Matrix for company use – should we disable federation?
Users frequently ask how to set up a non-federating Matrix server for a company. This is usually due to not understanding how federation works. This post explains this a bit.
First, federating does not mean everyone can access your rooms from outside. Federation works on room level. If you have zero rooms with users from other servers, no data leaves your server. You can use room options to choose which rooms to share outside your organization and to whom.
Let's take a generic company as an example.
Company internal rooms
Create new room: Private, enable E2EE, select “Block anyone not part of company.com from ever joining this room.”
This will create a non-federating room. No data from these rooms is ever sent outside your server. Rooms can be used for strictly company internal messaging.
Create new room: Private, enable E2EE if needed.
Go to Room settings / Roles and permissions. Set role for “Invite users” to “Moderator” or “Admin” as required.
This room can be used for discussing projects by company employees, but privileged users can also invite customers, subcontractors or other outside participants to join the room.
The messages are readable only by the invited users. The data is sent only to the invited user's servers. There is no central server (not even matrix.org) that can see any of the data. If the room is E2EE encrypted, the message content is readable only by the user's clients, not even their servers. This applies also to shared files – in E2EE rooms they are also encrypted.
Public rooms (contact, recruitment, support..)
Create new room: Public, do not enable E2EE, add a nice address for the room. Add link to the room to company web page.
These rooms can be used as public contact points for your company. Move discussions to direct messages if non-public information needs to be discussed with user.

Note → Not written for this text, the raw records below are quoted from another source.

Definition addService (service : st S (option bytes)) (r : runtime S) : bool * runtime S :=
  if (MAX_SERVICES <=? length (rt_services r))%nat then (false, r)
  else (true, Runtime S (rt_natives r) (rt_capabilities r) (rt_services r ++ [service]) (rt_lifecycle r)).

Definition add_native (e : NativeEntry (S := S)) (r : runtime S) : bool * runtime S :=
  let '(b, l) := EspRegistry.add (id e) (name e) (implementation e) (rt_natives r) in
  (b, Runtime S l (rt_capabilities r) (rt_services r) (rt_lifecycle r)).

Definition add_capability (c : bytes) (r : runtime S) : runtime S :=
  Runtime S (rt_natives r) (capability_add (rt_capabilities r) c).2 (rt_services r) (rt_lifecycle r).

Definition setVmLifecycle (l : NoobVmLifecycle S) (r : runtime S) : runtime S :=
  Runtime S (rt_natives r) (rt_capabilities r) (rt_services r) (Some l).
End runtime.

(** What a switch selects. *)
Definition only {A} (b : bool) (l : list A) : list A := if b then l else [].

(** [ok &= ...], one after the other. *)
Fixpoint all_of {B} (l : list (st B bool)) : st B bool :=
  match l with
  | [] => mret true
  | m :: l => a ← m; b ← all_of l; mret (a && b)
  end.

(** A statement without a result of its own. *)
Definition does {B A} (m : st B A) : st B bool := m ;; mret true.

Definition iris_capabilities (sw : switches) : list bytes :=
  only (ENABLE_GPIO_DIAGNOSTICS sw) [str "GPIO_DIAGNOSTICS"]
  ++ [str "EXTERNAL_LEDS"; str "DHT11"; str "ENVIRONMENT_THREAD"; str "ADC"; str "LIGHT_SENSOR"; str "ULTRASONIC"; str "LED_SEQUENCES"; str "ULTRASONIC_CHANGE_THREAD"; str "LIGHT_CHANGE_THREAD"]
  ++ only (ENABLE_IR sw) [str "IR_TX"; str "IR_RX"; str "IR_SEQUENCE"; str "IR_SCAN_THREAD"; str "IR_RAW_LEARN_REPLAY"]
  ++ [str "UART"; str "VM"; str "NEO_COMMAND_BRIDGE"]
  ++ only (ENABLE_WIFI sw) [str "WIFI"; str "RSSI_SCAN_THREAD"]
  ++ only (ENABLE_BLE sw) [str "BLE"]
  ++ only (ENABLE_CAMERA sw) [str "CAMERA"; str "CAMERA_SEQUENCE"]
  ++ only (ENABLE_SD sw) [str "SD"; str "VM_STORE"; str "VM_AUTORESTORE"]
  ++ only (ENABLE_MIC sw) [str "MIC"; str "MIC_LOUDNESS_RISE_THREAD"]
  ++ [str "RGB_LED"; str "SIGNAL_LED"].

Definition irisRegisterCapabilities {S} (sw : switches) (r : runtime S) : runtime S :=
  fold_left (fun r c => add_capability c r) (iris_capabilities sw) r.

(** The generated plan of the boot test. *)
Definition self_test_plan : list Probe :=
  [MkProbe (str "TIME_NOW") 1 [] 1 0 0 false [];
   MkProbe (str "SEQUENCE_STATUS") 6 [] 1 0 0 false [];
   MkProbe (str "SEQUENCE_QUEUE_SIZE") 9 [0] 1 0 0 false [];
   MkProbe (str "SEQUENCE_BUSY") 11 [0] 1 0 0 false [];
   MkProbe (str "STORAGE_STATUS") 101 [] 2 0 250 false [];
   MkProbe (str "WIFI_STATUS") 116 [] 1 0 0 false [];
   MkProbe (str "MIC_LEVEL") 120 [] 2 0 250 false [];
   MkProbe (str "MIC_ABOVE") 121 [0] 1 0 0 false [];
   MkProbe (str "VM_LAST_STATUS") 144 [] 1 0 0 false [];
   MkProbe (str "BLE_STATUS") 162 [] 1 0 0 false [];
   MkProbe (str "TEMP_HUMIDITY_READ") 190 [0] 2 0 2500 false [];
   MkProbe (str "ADC_READ") 191 [0; 16] 2 0 250 false [];
   MkProbe (str "LIGHT_READ") 192 [16] 1 0 0 false [];
   MkProbe (str "ULTRASONIC_READ") 196 [1; 30000] 2 0 250 false [];
   MkProbe (str "DISTANCE_MM") 199 [] 2 0 250 false [];
   MkProbe (str "ULTRASONIC_CHANGE_STATUS") 204 [] 1 0 0 false [];
   MkProbe (str "LIGHT_CHANGE_STATUS") 209 [] 1 0 0 false [];
   MkProbe (str "MIC_RISE_STATUS") 214 [] 1 0 0 false [];
   MkProbe (str "RSSI_THREAD_STATUS") 232 [] 1 0 0 false [];
   MkProbe (str "IR_THREAD_STATUS") 237 [] 1 0 0 false [];
   MkProbe (str "ENV_THREAD_STATUS") 242 [] 1 0 0 false [];
   MkProbe (str "SD_READ") 251 [0; 32] 2 0 250 false (str "/noob/runtime_iris.txt");
   MkProbe (str "NEO_CAPS") 260 [] 3 0 10000 true [];
   MkProbe (str "NEO_IR_STATUS") 261 [] 1 0 0 true [];
   MkProbe (str "NEO_FILE_STATUS") 266 [] 1 0 0 true [];
   MkProbe (str "NEO_DISPLAY_STATUS") 271 [] 1 0 0 true []].

Definition add_planned (p : Probe) (t : NoobSelfTest) : bool * NoobSelfTest :=
  addProbe (probe_name p) (probe_id p) (probe_arguments p) (probe_attempts p) (probe_retryMs p) (probe_pendingOnFailure p) (probe_ascii p) t.

Section iris.
Context {S C L T : Type} `{HasSequence S} `{!HasEpoch S} `{!HasSelfTest S} `{!HasStore S C} `{CardOps C} `{!HasIr S}
  `{!HasIrThread S} `{!IrisNeoBridge.HasNeo S L} `{IrisNeoBridge.NeoLink L} `{!HasEnvironment S} `{!HasPins S} `{!HasSensors S} `{!HasIrisThreads S} `{!HasWifi S}.
(** [known] is what the sequences see of the registry, [natives] the registry the
    threads call; a call that does not return within [turns] has the result
    [stuck]. *)
Context (sw : switches) (drv : drivers S) (known : NativeRegistry (S := T)) (natives : NativeRegistry (S := S)).
Context (turns : nat) (stuck : NativeResult).

Definition returned {A} (f : A -> st S (option NativeResult)) (a : A) : st S NativeResult :=
  r ← f a; mret (default stuck r).

(** ** Small functions *)

Definition irisLightRead (arguments : list Z) : st S NativeResult :=
  if (1 <? length arguments)%nat then mret (failure (str "usage: [samples(1..64)]"))
  else adc_read [0; nth 0 arguments 16].

Definition irisExternalLed (arguments : list Z) : st S NativeResult :=
  let usage := mret (failure (str "usage: led(0=GPIO47|2=GPIO17) state(0|1)")) in
  match arguments with
  | [led; state] =>
      if (negb (led =? 0) && negb (led =? 2)) || (state <? 0) || (1 <? state) then usage
      else output_set (if led =? 0 then EXTERNAL_LED_0 else EXTERNAL_LED_2) (negb (state =? 0))
  | _ => usage
  end.

(** DISTANCE_MM. *)
Definition irisDistance (arguments : list Z) : st S NativeResult :=
  if (1 <? length arguments)%nat then mret (failure (str "usage: no arguments")) else ultrasonic_measure [].
Definition irisDistanceFunction : NoobFunction S := numeric irisDistance.

Definition environment_sample : st S (NativeResult * (Z * Z)) :=
  r ← dht_sample turns; mret (default (stuck, (0, 0)) r).

Definition irisStorageBegin : st S bool :=
  mounted ← on_sd (EspSd.begin (Some (str "/captured")) (Some (str "cam_")) true);
  if mounted : bool then irisArtifactsBegin else mret false.

(** ** The functions of the threads *)

Definition ultra_of (s : S) : ChangeThread := ultrasonicChange (threads_of s).
Definition put_ultra (t : ChangeThread) (s : S) : S :=
  let q := threads_of s in put_threads (IrisThreads t (lightChange q) (micRise q) (rssiThread q) (envThread q)) s.
Definition light_of (s : S) : ChangeThread := lightChange (threads_of s).
Definition put_light (t : ChangeThread) (s : S) : S :=
  let q := threads_of s in put_threads (IrisThreads (ultrasonicChange q) t (micRise q) (rssiThread q) (envThread q)) s.
Definition rise_of (s : S) : WindowThread := micRise (threads_of s).
Definition put_rise (t : WindowThread) (s : S) : S :=
  let q := threads_of s in put_threads (IrisThreads (ultrasonicChange q) (lightChange q) t (rssiThread q) (envThread q)) s.
Definition rssi_of (s : S) : SamplingThread := rssiThread (threads_of s).
Definition put_rssi (t : SamplingThread) (s : S) : S :=
  let q := threads_of s in put_threads (IrisThreads (ultrasonicChange q) (lightChange q) (micRise q) t (envThread q)) s.
Definition env_thread_of (s : S) : SamplingThread := envThread (threads_of s).
Definition put_env_thread (t : SamplingThread) (s : S) : S :=
  let q := threads_of s in put_threads (IrisThreads (ultrasonicChange q) (lightChange q) (micRise q) (rssiThread q) t) s.

Definition sampling_program (of_ : S -> SamplingThread) (put_ : SamplingThread -> S -> S) : NoobFunction S :=
  MixedFunctionAdapter (sampling_callMixed of_ put_).

Definition ultra_start := numeric (change_call ultra_of put_ultra).
Definition ultra_stop := NoobThreadStopFunction (ch_thread_of ultra_of) (ch_put_thread ultra_of put_ultra) (mret tt).
Definition ultra_status := NoobThreadStatusFunction (ch_thread_of ultra_of) (mret []).
Definition ultra_pop := NoobThreadPopFunction (ch_thread_of ultra_of) (ch_put_thread ultra_of put_ultra).
Definition ultra_poll := NoobThreadPollFunction (ch_thread_of ultra_of) (ch_put_thread ultra_of put_ultra).

Definition light_start := numeric (change_call light_of put_light).
Definition light_stop := NoobThreadStopFunction (ch_thread_of light_of) (ch_put_thread light_of put_light) (mret tt).
Definition light_status := NoobThreadStatusFunction (ch_thread_of light_of) (mret []).
Definition light_pop := NoobThreadPopFunction (ch_thread_of light_of) (ch_put_thread light_of put_light).
Definition light_poll := NoobThreadPollFunction (ch_thread_of light_of) (ch_put_thread light_of put_light).

Definition rise_start := numeric (window_call rise_of put_rise).
Definition rise_stop := NoobThreadStopFunction (w_thread_of rise_of) (w_put_thread rise_of put_rise) (mret tt).
Definition rise_status := NoobThreadStatusFunction (w_thread_of rise_of) (gets (fun s => window_status (rise_of s))).
Definition rise_pop := NoobThreadPopFunction (w_thread_of rise_of) (w_put_thread rise_of put_rise).
Definition rise_poll := NoobThreadPollFunction (w_thread_of rise_of) (w_put_thread rise_of put_rise).

Definition rssi_start := sampling_program rssi_of put_rssi.
Definition rssi_stop := NoobThreadStopFunction (sm_thread_of rssi_of) (sm_put_thread rssi_of put_rssi) (mret tt).
Definition rssi_status := NoobThreadStatusFunction (sm_thread_of rssi_of) (sampling_status rssi_of).
Definition rssi_pop := NoobThreadPopFunction (sm_thread_of rssi_of) (sm_put_thread rssi_of put_rssi).
Definition rssi_poll := NoobThreadPollFunction (sm_thread_of rssi_of) (sm_put_thread rssi_of put_rssi).
Definition rssi_field := NoobThreadFieldFunction (sm_thread_of rssi_of).

Definition env_start := sampling_program env_thread_of put_env_thread.
Definition env_stop := NoobThreadStopFunction (sm_thread_of env_thread_of) (sm_put_thread env_thread_of put_env_thread) (mret tt).
Definition env_status := NoobThreadStatusFunction (sm_thread_of env_thread_of) (sampling_status env_thread_of).
Definition env_pop := NoobThreadPopFunction (sm_thread_of env_thread_of) (sm_put_thread env_thread_of put_env_thread).
Definition env_poll := NoobThreadPollFunction (sm_thread_of env_thread_of) (sm_put_thread env_thread_of put_env_thread).
Definition env_field := NoobThreadFieldFunction (sm_thread_of env_thread_of).

Definition ir_start := numeric (it_call iris_ir).
Definition ir_stop := NoobThreadStopFunction it_thread_of it_put_thread it_onStop.
Definition ir_status := NoobThreadStatusFunction it_thread_of (it_statusDetail iris_ir).
Definition ir_pop := NoobThreadPopFunction it_thread_of it_put_thread.
Definition ir_poll := NoobThreadPollFunction it_thread_of it_put_thread.
Definition ir_field := NoobThreadFieldFunction it_thread_of.

(** [begin] of the threads. *)
Definition irisThreadsBegin : st S unit :=
  upd_change ultra_of put_ultra ch_configure ;; upd_change light_of put_light ch_configure ;; upd_window rise_of put_rise w_configure.
Definition irisSamplingThreadsBegin : st S unit :=
  upd_sampling rssi_of put_rssi sm_configure ;; upd_sampling env_thread_of put_env_thread sm_configure.

(** ** The native functions, in the order of registration *)

(** Lines 146 to 175: camera, card, radio, microphone and lamps. *)
Definition sensor_functions : list (NativeEntry (S := S)) :=
only (ENABLE_CAMERA sw) [Entry 100 (str "CAMERA_CAPTURE") (numeric (camera_capture drv))]
  ++ only (ENABLE_SD sw) [Entry 101 (str "STORAGE_STATUS") (numeric (fun _ => on_sd EspSd.status));
     Entry 105 (str "SD_DELETE") (TextFunctionAdapter (fun a => on_sd (removePath a)));
     Entry 106 (str "SD_LIST") (TextFunctionAdapter (fun a => on_sd (listPath a)));
     Entry 251 (str "SD_READ") (MixedFunctionAdapter (fun n a => on_sd (readPathMixed n a)))]
  ++ only (ENABLE_WIFI sw) [Entry 110 (str "WIFI_SCAN") (numeric wifi_scan);
     Entry 111 (str "WIFI_RSSI") (numeric wifi_rssi);
     Entry 114 (str "WIFI_CONNECT") (numeric (returned (wifi_connect turns)));
     Entry 115 (str "WIFI_DISCONNECT") (numeric wifi_disconnect);
     Entry 116 (str "WIFI_STATUS") (numeric wifi_status);
     Entry 117 (str "WIFI_CREDENTIALS_SET") (TextFunctionAdapter wifi_setCredentials)]
  ++ only (ENABLE_MIC sw) [Entry 120 (str "MIC_LEVEL") (numeric (mic_level drv));
     Entry 121 (str "MIC_ABOVE") (numeric (mic_above drv));
     Entry 122 (str "AUDIO_RECORD") (numeric (mic_recordWav drv))]
  ++ [Entry 130 (str "LED_RGB") (numeric rgb_set);
     Entry 131 (str "LED_SIGNAL") (numeric signal_set);
     Entry 132 (str "LED_EXTERNAL") (numeric irisExternalLed);
     Entry 197 (str "LED_BLUE") (numeric (output_call EXTERNAL_LED_2));
     Entry 198 (str "LED_RED") (numeric (output_call EXTERNAL_LED_0))].

(** Lines 178 to 214: the bridge to Neo. *)
Definition neo_functions : list (NativeEntry (S := S)) :=
[Entry 260 (str "NEO_CAPS") (numeric IrisNeoBridge.caps);
     Entry 261 (str "NEO_IR_STATUS") (numeric IrisNeoBridge.irStatus);
     Entry 262 (str "NEO_IR_SCAN_START") (numeric IrisNeoBridge.irScanStart);
     Entry 263 (str "NEO_IR_SCAN_STOP") (numeric IrisNeoBridge.irScanStop);
     Entry 264 (str "NEO_IR_SCAN_READ") (numeric IrisNeoBridge.irScanRead);
     Entry 265 (str "NEO_FILE_DOWNLOAD") (MixedFunctionAdapter IrisNeoBridge.fileDownload);
     Entry 266 (str "NEO_FILE_STATUS") (numeric IrisNeoBridge.fileStatus);
     Entry 267 (str "VM_DOWNLOAD") (MixedFunctionAdapter (fun n => returned (IrisNeoBridge.vmDownload n)));
     Entry 268 (str "AUDIO_PLAY") (MixedFunctionAdapter IrisNeoBridge.audioPlay);
     Entry 272 (str "NEO_IMAGE_FORMAT") (MixedFunctionAdapter IrisNeoBridge.imageFormat);
     Entry 273 (str "NEO_OLED_DRAW") (MixedFunctionAdapter IrisNeoBridge.oledDraw);
     Entry 274 (str "NEO_OLED_TEXT") (MixedFunctionAdapter IrisNeoBridge.oledText);
     Entry 269 (str "NEO_DISPLAY_START") (MixedFunctionAdapter IrisNeoBridge.displayStart);
     Entry 270 (str "NEO_DISPLAY_STOP") (numeric IrisNeoBridge.displayStop);
     Entry 271 (str "NEO_DISPLAY_STATUS") (numeric IrisNeoBridge.displayStatus);
     Entry 275 (str "NEO_LED_SET") (numeric IrisNeoBridge.ledSet);
     Entry 276 (str "NEO_LED_STATUS") (numeric IrisNeoBridge.ledStatus)].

Spaces can be used to group rooms, but also limit users who can join rooms. You might want to create space for all employees containing company rooms.

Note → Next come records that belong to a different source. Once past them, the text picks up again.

(* ===== verification/IrisLoop.v ===== *)
(** * The Iris firmware keeps the runtime's invariants

    The loop of the runtime keeps the byte-code machine inside its arrays and the
    sequence service inside its tracks if the functions, services and hooks of
    the noob do their part.  Here Iris's are shown to: most of them leave the
    machine and the sequence service alone, the rest changes them only through
    their own operations.  So from the registration on, with any frames, files,
    answers of Neo and readings of the pins, both invariants hold. *)
From S2P Require Import Prelude CLib EspRecord EspRegistry EspVm EspVmFacts EspVmRun EspProgram EspSequence EspSequenceFacts EspDispatch EspThreads EspRuntime EspRuntimeFacts EspCard EspSd EspStore EspStoreRestart EspIrCapture EspIrReplay EspSensors IrisNeoBridge IrisNeoLink IrisNeo IrisArtifacts EspWifi IrisIrThread Iris IrisFacts.

Open Scope Z_scope.

Module IrisLoop.
Import EspRecord EspRegistry EspVm EspVmFacts EspProgram EspSequence EspSequenceFacts EspDispatch EspThreads EspRuntime EspRuntimeFacts EspCard EspSd EspStore Capture IrReplay EspSensors IrisArtifacts EspWifi IrisIrThread Iris IrisFacts.

(** ** A device whose parts do not overlap *)

(** What the runtime's invariants speak about. *)
Definition core {S : Type} `{HasSequence S} (s : S) : NoobVm * sequence := (vm_of s, seq_of s).

(** A command that leaves it alone. *)
Definition apart {S A : Type} `{HasSequence S} (m : st S A) : Prop := forall s, core (m s).2 = core s.

Class IrisDevice (S C L : Type) `{HasSequence S} `{!HasEpoch S} `{!HasSelfTest S} `{!HasStore S C} `{CardOps C} `{!HasIr S}
  `{!HasIrThread S} `{!IrisNeoBridge.HasNeo S L} `{!HasEnvironment S} `{!HasPins S} `{!HasSensors S} `{!HasIrisThreads S} `{!HasWifi S} := {
  #[global] iris_Device :: Device S;
  seq_put_sd d s : seq_of (put_sd d s) = seq_of s;
  seq_put_store q s : seq_of (put_store q s) = seq_of s;
  seq_put_link l s : seq_of (IrisNeoBridge.put_link l s) = seq_of s;
  seq_put_display d s : seq_of (IrisNeoBridge.put_display d s) = seq_of s;
  core_put_ir v s : core (put_ir v s) = core s;
  core_put_irt v s : core (put_irt v s) = core s;
  core_put_env v s : core (put_env v s) = core s;
  core_put_sensors v s : core (put_sensors v s) = core s;
  core_put_threads v s : core (put_threads v s) = core s;
  core_put_wifi v s : core (put_wifi v s) = core s;
  core_station : apart radio_station;
  core_radio_disconnect : apart radio_disconnect;
  core_radio_begin n p : apart (radio_begin n p);
  core_radio_status : apart radio_status;
  core_radio_rssi : apart radio_rssi;
  core_address : apart radio_address;
  core_scanDelete : apart scanDelete;
  core_scanNetworks b : apart (scanNetworks b);
  core_net_rssi i : apart (net_rssi i);
  core_net_ssid i : apart (net_ssid i);
  core_net_channel i : apart (net_channel i);
  core_net_encryption i : apart (net_encryption i);
  core_net_bssid i : apart (net_bssid i);
  core_prefs : apart prefs_begin;
  core_getString k : apart (getString k);
  core_putString k v : apart (putString k v);
  core_micros : apart micros;
  core_receiver : apart receiver;
  core_delay n : apart (delay n);
  core_allocate : apart allocate;
  core_rmtInit : apart rmtInit;
  core_rmtSetCarrier : apart rmtSetCarrier;
  core_rmtWrite l : apart (rmtWrite l);
  core_rmtDeinit : apart rmtDeinit;
  core_pinMode p m : apart (pinMode p m);
  core_digitalWrite p v : apart (digitalWrite p v);
  core_digitalRead p : apart (digitalRead p);
  core_delayMicroseconds n : apart (delayMicroseconds n);
  core_pulseIn p l n : apart (pulseIn p l n);
  core_rgbLedWrite p r g b : apart (rgbLedWrite p r g b);
  core_ledcAttach p f b : apart (ledcAttach p f b);
  core_ledcWrite p v : apart (ledcWrite p v);
  core_ledcDetach p : apart (ledcDetach p);
  core_new_unit u : apart (adc_oneshot_new_unit u);
  core_config_channel h c : apart (adc_oneshot_config_channel h c);
  core_floating p : apart (gpio_set_floating p);
  core_adc_read h c : apart (adc_oneshot_read h c);
  read_is_bytes path pos n (c : C) : bytes_ok (fs_read path pos n c).1 }.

For extra security you can mark company internal rooms to require membership in company space. You can add more spaces freely for different parts of organization (sales, marketing, management) and use them to limit who can join which rooms.
Room Access Control Lists
This feature is not exposed in Element UI yet so it requires some API usage. You can setup per-room server access control lists to white/blacklist servers that can participate in a room.
For extra layer of security you may want to add room ACL in some rooms. For example if you want to allow only users from company.com and customer.com to join, you might want to set them to allow-list of the room and deny others. This way even admins or moderators cannot invite outsiders to this room. See this page for documentation.
Room ACL's also make it possible to make public rooms which can be joined from specific servers without invite.
- Don't disable federation. It's a powerful feature and does not compromise security if used correctly.
- Matrix is still suffering from chicken and egg problem. This is like 1995 for e-mail and will hopefully change in future. Be ahead of the curve.